### Work to complete
Output all of the entries below precisely as written.

### Task input
Lemma replace_cells o cs pos data n d rest :
  octets_cells o cs -> 0 <= pos -> data = d ++ rest -> n = len d -> pos + n <= len cs ->
  exists o', octets_replace o pos data n = Ok o' /\ o_cap o' = o_cap o /\
    octets_cells o' (blit cs pos d).
Proof.
  intros Hr Hp -> -> Hm. unfold octets_replace. pose proof (cells_len _ _ Hr) as Hn.
  pose proof (len_nonneg cs). pose proof (len_nonneg d). pose proof (len_nonneg rest).
  pose proof (cells_wf _ _ Hr) as [Hcap Hl Hmx]. rewrite Hn.
  destruct (Z.eqb_spec (len d) 0) as [Hd0|Hd0].
  { destruct d; [|rewrite len_cons in Hd0; pose proof (len_nonneg d); lia].
    exists o. split; [done|]. split; [done|]. unfold blit. cbn [app length].
    rewrite Nat.add_0_r, take_drop. done. }
  rewrite !wrapU_small by octets_lia.
  destruct (Z.geb_spec (len cs - pos) (len d)); [|lia]. cbn [negb].
  rewrite Z.min_r by lia.
  unfold octets_reserve. destruct (Z.geb_spec (o_cap o) (pos + len d)); [|lia].
  cbn [mbind outcome_bind]. rewrite mem_read_ok by (rewrite ?len_app; lia).
  pose proof (slice_app_mid [] d rest) as Hsd.
  rewrite len_nil in Hsd. cbn [app] in Hsd. rewrite Hsd. cbn [mbind outcome_bind].
  rewrite mem_write_ok by lia. cbn [mbind outcome_bind].
  rewrite Z.max_l by lia. eexists. split; [done|]. split; [done|].
  destruct (cells_split _ _ Hr) as (tl & Hb & _ & Htl). rewrite Hb.
  assert (blit (cs ++ tl) pos d = blit cs pos d ++ tl) as ->.
  { unfold blit. rewrite take_app_le by (unfold len in *; lia).
    rewrite drop_app_le by (unfold len in *; lia). by rewrite <- !app_assoc. }
  apply cells_join; [rewrite len_blit; lia|lia|lia].
Qed.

### Written response
Lemma replace_cells o cs pos data n d rest :
  octets_cells o cs -> 0 <= pos -> data = d ++ rest -> n = len d -> pos + n <= len cs ->
  exists o', octets_replace o pos data n = Ok o' /\ o_cap o' = o_cap o /\
    octets_cells o' (blit cs pos d).
Proof.
  intros Hr Hp -> -> Hm. unfold octets_replace. pose proof (cells_len _ _ Hr) as Hn.
  pose proof (len_nonneg cs). pose proof (len_nonneg d). pose proof (len_nonneg rest).
  pose proof (cells_wf _ _ Hr) as [Hcap Hl Hmx]. rewrite Hn.
  destruct (Z.eqb_spec (len d) 0) as [Hd0|Hd0].
  { destruct d; [|rewrite len_cons in Hd0; pose proof (len_nonneg d); lia].
    exists o. split; [done|]. split; [done|]. unfold blit. cbn [app length].
    rewrite Nat.add_0_r, take_drop. done. }
  rewrite !wrapU_small by octets_lia.
  destruct (Z.geb_spec (len cs - pos) (len d)); [|lia]. cbn [negb].
  rewrite Z.min_r by lia.
  unfold octets_reserve. destruct (Z.geb_spec (o_cap o) (pos + len d)); [|lia].
  cbn [mbind outcome_bind]. rewrite mem_read_ok by (rewrite ?len_app; lia).
  pose proof (slice_app_mid [] d rest) as Hsd.
  rewrite len_nil in Hsd. cbn [app] in Hsd. rewrite Hsd. cbn [mbind outcome_bind].
  rewrite mem_write_ok by lia. cbn [mbind outcome_bind].
  rewrite Z.max_l by lia. eexists. split; [done|]. split; [done|].
  destruct (cells_split _ _ Hr) as (tl & Hb & _ & Htl). rewrite Hb.
  assert (blit (cs ++ tl) pos d = blit cs pos d ++ tl) as ->.
  { unfold blit. rewrite take_app_le by (unfold len in *; lia).
    rewrite drop_app_le by (unfold len in *; lia). by rewrite <- !app_assoc. }
  apply cells_join; [rewrite len_blit; lia|lia|lia].
Qed.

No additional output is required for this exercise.